#### [Work to be completed]
For this exercise, set down all the records exactly as given.

#### [Dataset entries]
━━━━━━━━━━━━━━━━━━━━

(** The rules one after the other, without limits. *)
Definition transform (rs : list CompiledRule) (text : str) : str :=
  foldl (fun text rule =>
    substitute text (parts rule) O
      (used_matches (is_global rule) (captures_iter (compiled_regex rule) text))) text rs.

(** Only the match counts of the rules change between messages. *)
Definition same_rules (a b : list CompiledRule) : Prop :=
  Forall2 (fun x y => compiled_regex x = compiled_regex y /\ parts x = parts y /\
                      is_global x = is_global y /\ label x = label y) a b.

Lemma transform_same a b text : same_rules a b -> transform a text = transform b text.
Proof.
  intros Hs. revert text. induction Hs as [|x y a b (Hr & Hp & Hg & _) Hs IH]; intros text; [done|].
  cbn [transform foldl]. rewrite Hr, Hp, Hg. apply IH.
Qed.

#[export] Instance same_rules_refl : Reflexive same_rules.
Proof. intros l. induction l; by constructor. Qed.

#[export] Instance same_rules_trans : Transitive same_rules.
Proof.
  intros a b c Hab. revert c. induction Hab as [|x y a b Hxy Hab IH]; intros c Hbc;
    inversion Hbc as [|? z ? c' Hyz Hbc']; subst; constructor; [|by apply IH].
  destruct Hxy as (-> & -> & -> & ->). by destruct Hyz as (-> & -> & -> & ->).
Qed.

Lemma apply_steps_Ok rs text done_rules budget out rs' budget' :
  foldM_result apply_step (text, done_rules, budget) rs = Ok (out, rs', budget') ->
  len text <= MAX_TEXT_BYTES -> scanned_bytes budget <= MAX_CUMULATIVE_SCAN_BYTES ->
  out = transform rs text /\ len out <= MAX_TEXT_BYTES /\
  (exists new, rs' = done_rules ++ new /\ same_rules new rs) /\
  scanned_bytes budget' <= MAX_CUMULATIVE_SCAN_BYTES /\
  scanned_bytes budget <= scanned_bytes budget'.
Proof.
  revert text done_rules budget. induction rs as [|rule rs IH]; intros text done_rules budget Hf Ht Hb;
    cbn in Hf.
  { injection Hf as <- <- <-. split; [done|]. split; [done|].
    split; [|lia]. exists []. by rewrite app_nil_r. }
  apply bind_Ok in Hf as ([[text1 rs1] b1] & H1 & Hf).
  apply bind_Ok in H1 as (b2 & Hc & H1). apply bind_Ok in H1 as ([[o c] b3] & Ha & H1).
  injection H1 as <- <- <-. apply charge_Ok in Hc as (Hs & _ & Hmax).
  apply apply_rule_Ok in Ha as (Ho & Hlen & Hs3 & _). pose proof (len_nonneg text).
  apply IH in Hf as (-> & Hl & (new & -> & Hsame) & Hb1 & Hb2); [|lia|lia].
  split; [by rewrite Ho|]. split; [done|]. split; [|lia].
  eexists. rewrite <- app_assoc. split; [done|]. cbn [app]. constructor; [done|done].
Qed.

━━━━━━━━━━━━━━━━━━━━

#### [Written solution]
(** The rules one after the other, without limits. *)
Definition transform (rs : list CompiledRule) (text : str) : str :=
  foldl (fun text rule =>
    substitute text (parts rule) O
      (used_matches (is_global rule) (captures_iter (compiled_regex rule) text))) text rs.

(** Only the match counts of the rules change between messages. *)
Definition same_rules (a b : list CompiledRule) : Prop :=
  Forall2 (fun x y => compiled_regex x = compiled_regex y /\ parts x = parts y /\
                      is_global x = is_global y /\ label x = label y) a b.

Lemma transform_same a b text : same_rules a b -> transform a text = transform b text.
Proof.
  intros Hs. revert text. induction Hs as [|x y a b (Hr & Hp & Hg & _) Hs IH]; intros text; [done|].
  cbn [transform foldl]. rewrite Hr, Hp, Hg. apply IH.
Qed.

#[export] Instance same_rules_refl : Reflexive same_rules.
Proof. intros l. induction l; by constructor. Qed.

#[export] Instance same_rules_trans : Transitive same_rules.
Proof.
  intros a b c Hab. revert c. induction Hab as [|x y a b Hxy Hab IH]; intros c Hbc;
    inversion Hbc as [|? z ? c' Hyz Hbc']; subst; constructor; [|by apply IH].
  destruct Hxy as (-> & -> & -> & ->). by destruct Hyz as (-> & -> & -> & ->).
Qed.

Lemma apply_steps_Ok rs text done_rules budget out rs' budget' :
  foldM_result apply_step (text, done_rules, budget) rs = Ok (out, rs', budget') ->
  len text <= MAX_TEXT_BYTES -> scanned_bytes budget <= MAX_CUMULATIVE_SCAN_BYTES ->
  out = transform rs text /\ len out <= MAX_TEXT_BYTES /\
  (exists new, rs' = done_rules ++ new /\ same_rules new rs) /\
  scanned_bytes budget' <= MAX_CUMULATIVE_SCAN_BYTES /\
  scanned_bytes budget <= scanned_bytes budget'.
Proof.
  revert text done_rules budget. induction rs as [|rule rs IH]; intros text done_rules budget Hf Ht Hb;
    cbn in Hf.
  { injection Hf as <- <- <-. split; [done|]. split; [done|].
    split; [|lia]. exists []. by rewrite app_nil_r. }
  apply bind_Ok in Hf as ([[text1 rs1] b1] & H1 & Hf).
  apply bind_Ok in H1 as (b2 & Hc & H1). apply bind_Ok in H1 as ([[o c] b3] & Ha & H1).
  injection H1 as <- <- <-. apply charge_Ok in Hc as (Hs & _ & Hmax).
  apply apply_rule_Ok in Ha as (Ho & Hlen & Hs3 & _). pose proof (len_nonneg text).
  apply IH in Hf as (-> & Hl & (new & -> & Hsame) & Hb1 & Hb2); [|lia|lia].
  split; [by rewrite Ho|]. split; [done|]. split; [|lia].
  eexists. rewrite <- app_assoc. split; [done|]. cbn [app]. constructor; [done|done].
Qed.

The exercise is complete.